Tony Grady, another Republican Senate candidate, said he would work to address high prescription drug costs, if elected. But he agreed that government intervention would not work.

Further reforms

The next step for Democrats is to expand the program to institute maximum prices for those not on Medicare. That can only be done with majorities in both chambers and Biden re-elected to the White House — making it an explicit part of their campaign appeal.

“Many of these benefits in the Inflation Reduction Act, thanks to our Republicans in Congress, are limited to Medicare beneficiaries,” Lee said. “We need to make sure we extend these cost savings to every American. That is what we will continue to fight for.”

And it’s not just Congress that can bring the benefits to Nevadans younger than 65. Democrats in the Legislature passed a bill to apply the Medicare-negotiated price caps statewide in 2026, allowing private insurance beneficiaries to take advantage of the new lower costs as well, though Gov. Joe Lombardo (R) vetoed the bill. 

Drew Johnson, a conservative political commentator running for the House in the Third District Republican primary, called the price negotiation provisions in the IRA “idiotic, plain and simple.” He said pharmacies will stop carrying the drugs subject to negotiated prices rather than lose money, given that consumers’ rates are now lower. Capping the price of drugs, he added, will prevent pharmaceutical companies from recouping on the costs of research and development, removing their incentive to invest in innovations.

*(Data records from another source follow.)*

(* ===== verification/Vmalloc.v ===== *)
(** * Virtual space above the direct map (src/kernel/mm/vmalloc.cpp)

    State: the first [range_count] slots of [free_ranges], in order, and the
    [initialised] flag; the slots behind [range_count] are never read.  The address
    space the device windows are mapped in is any [PageMapper]. *)

From S2P Require Import Prelude Interfaces PageAlloc Paging PagingInit.

Definition vmalloc_base : Z := Z.shiftl 1 30.
Definition vmalloc_end : Z := Z.shiftl 2 30.
Definition max_ranges : nat := 64.

Record Range := mkRange { r_start : Z; r_length : Z }.

Record state := mk { free_ranges : list Range; initialised : bool }.

Definition ensure_initialised (s : state) : state :=
  if initialised s then s else mk [mkRange vmalloc_base (vmalloc_end - vmalloc_base)] true.

Definition round_up (length : Z) : Z :=
  Z.land (u64 (length + page_size - 1)) (not64 (page_size - 1)).

(** [free_ranges[i] = free_ranges[--range_count]]. *)
Definition swap_remove (l : list Range) (i : nat) : list Range :=
  match list.last l with
  | Some r => take (pred (length l)) (<[i := r]> l)
  | None => l
  end.

Definition vmalloc_reserve (s : state) (length : Z) : Z * state :=
  let s := ensure_initialised s in
  let wanted := u64 (round_up length + page_size) in
  match list_find (fun r => ~ r_length r < wanted) (free_ranges s) with
  | None => (0, s)
  | Some (i, range) =>
    let address := r_start range in
    let range := mkRange (u64 (r_start range + wanted)) (r_length range - wanted) in
    let l := <[i := range]> (free_ranges s) in
    let l := if r_length range =? 0 then swap_remove l i else l in
    (address, mk l (initialised s))
  end.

“If Susie Lee and the Democrats have their way, any hope of curing cancer, Alzheimer’s, Parkinson's, ALS or dozens of other deadly diseases will be gone,” Johnson said in a statement to The Nevada Independent.

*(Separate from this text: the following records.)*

Lemma absorb_links h l1 b v l2 :
  links h (l1 ++ b :: v :: l2) ->
  exists h', absorb (addr b) (addr v) h = Some h' /\
    links h' (l1 ++ mkBlock (addr b) (bsize b + sizeof_BlockHeader + bsize v) (bfree b) :: l2) /\
    kept h h'.
Proof.
  intros Hl. destruct (links_block _ _ _ _ Hl)
    as (Hh & [Hv Hs] & [Hb1 Hb2] & E1 & E2 & Hnd & Hpos & Htop & Hnz).
  assert (links h ((l1 ++ [b]) ++ v :: l2)) as Hl' by (by rewrite <- app_assoc).
  destruct (links_block _ _ _ _ Hl') as (_ & _ & [Hv1 Hv2] & F1 & F2 & Hnd2 & _ & Htop2 & Hnz2).
  clear Hl'. assert (addr b < addr v) as Hbv by (pose proof (E2 v ltac:(by left));
    unfold sizeof_BlockHeader, alignment in *; lia).
  unfold absorb. rewrite Hh, Hv. cbn [mbind option_bind size_ next].
  unfold modify. rewrite Hh. cbn [mbind option_bind put headers]. rewrite lookup_insert_eq.
  cbn [mbind option_bind].
  change (2 ^ 47) with 140737488355328 in *. unfold sizeof_BlockHeader, alignment in *.
  pose proof (E2 v ltac:(by left)). rewrite u64_small by lia.
  set (h1 := put (addr b) _ _).
  assert (headers h1 = <[addr b := mkHeader (bsize b + (32 + bsize v)) (bfree b) (hd_addr l2 0)
                                     (last_addr 0 l1)]> (headers h)) as Hh1.
  { cbn [h1 put headers]. by rewrite insert_insert_eq. }
  assert (forall c, c ∈ l2 -> addr b < addr c) as Hbl by (intros c Hc; pose proof (F2 c Hc); lia).
  destruct (relink_spec h1 (addr v) (addr b) l2) as (h2 & R1 & R2 & R3 & R4 & R5 & R6 & R7 & R8).
  { rewrite Hh1. apply seg_insert; [|done]. apply not_in_addrs. intros c Hc. pose proof (Hbl c Hc). lia. }
  { done. } { done. }
  exists h2. split; [exact R1|].
  split; [|by unfold kept; rewrite R6, R7, R8].
  eapply (links_replace h _ l1 [b; v] [_] l2); [exact Hl|done|..].
  - repeat constructor; unfold alignment; simpl; [lia|dlia].
  - intros lo hi (Ea & Ev & <-). simpl. unfold sizeof_BlockHeader. split; [done|lia].
  - intros c Hc. pose proof (E1 c Hc). rewrite R3.
    + rewrite Hh1. apply lookup_insert_ne. lia.
    + apply not_in_addrs. intros d Hd. pose proof (Hbl d Hd). lia.
  - simpl. split; [|done]. rewrite R3, Hh1, lookup_insert_eq.
    + do 2 f_equal. lia.
    + apply not_in_addrs. intros d Hd. pose proof (Hbl d Hd). lia.
  - done.
  - rewrite R4. by destruct l2.
  - by rewrite R5.
  - by rewrite R6.
  - by rewrite R7.
Qed.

That analysis is echoed by pharmaceutical trade group studies, but disputed by the Congressional Budget Office, which estimates that 10 fewer drugs out of 1,300 would be brought to market over the next 30 years.

Johnson said he would prefer increasing drug price transparency through addressing a different part of the drug supply chain — pharmacy benefit managers (PBMs). As the proverbial middlemen of drug negotiation, critics allege that PBMs enrich themselves through pointing patients toward more expensive drugs and pocketing the discounts they negotiate with drugmakers.

Reforming this system is a bipartisan issue in Congress that Sen. Catherine Cortez Masto (D-NV), along with colleagues in both parties, have introduced legislation on.

Johnson also suggested an access-side intervention that harkens back to a 2015-era Republican idea — allowing more drugs to be sold over-the-counter, including birth control, which the FDA approved in July.

“I’ll also push the FDA (Food and Drug Administration) to allow more prescription drugs to move over-the-counter,” Johnson wrote. “The recent decision to make a birth control pill available OTC was a step in the right direction.”

Republican candidates’ campaign websites appear to have ceded the issue to Democrats. On health care, Brown’s website does not mention prescription drugs, saying he wants to make health care more affordable through promoting marketplace competition rather than through government interventions. Neither Grady’s website nor Senate candidate Jim Marchant’s includes a health care issues section, and neither Johnson’s nor First Congressional District candidate Mark Robertson’s websites discuss prescription drugs.

Only Jeffrey Ross Gunter, a doctor and Republican Senate candidate, mentions the issue on his website, saying he supports greater price transparency and would work to bring down prescription drug costs.

Koltak said the reluctance to highlight health care positions represents a lesson learned from 2018 — and an opportunity for Democrats in the state.

“You'll never hear them talk about it because they're never going to dig themselves into that political trap again, that they fell into with the ACA,” he said. “The reverse side of that is: This is all offense for Dems.”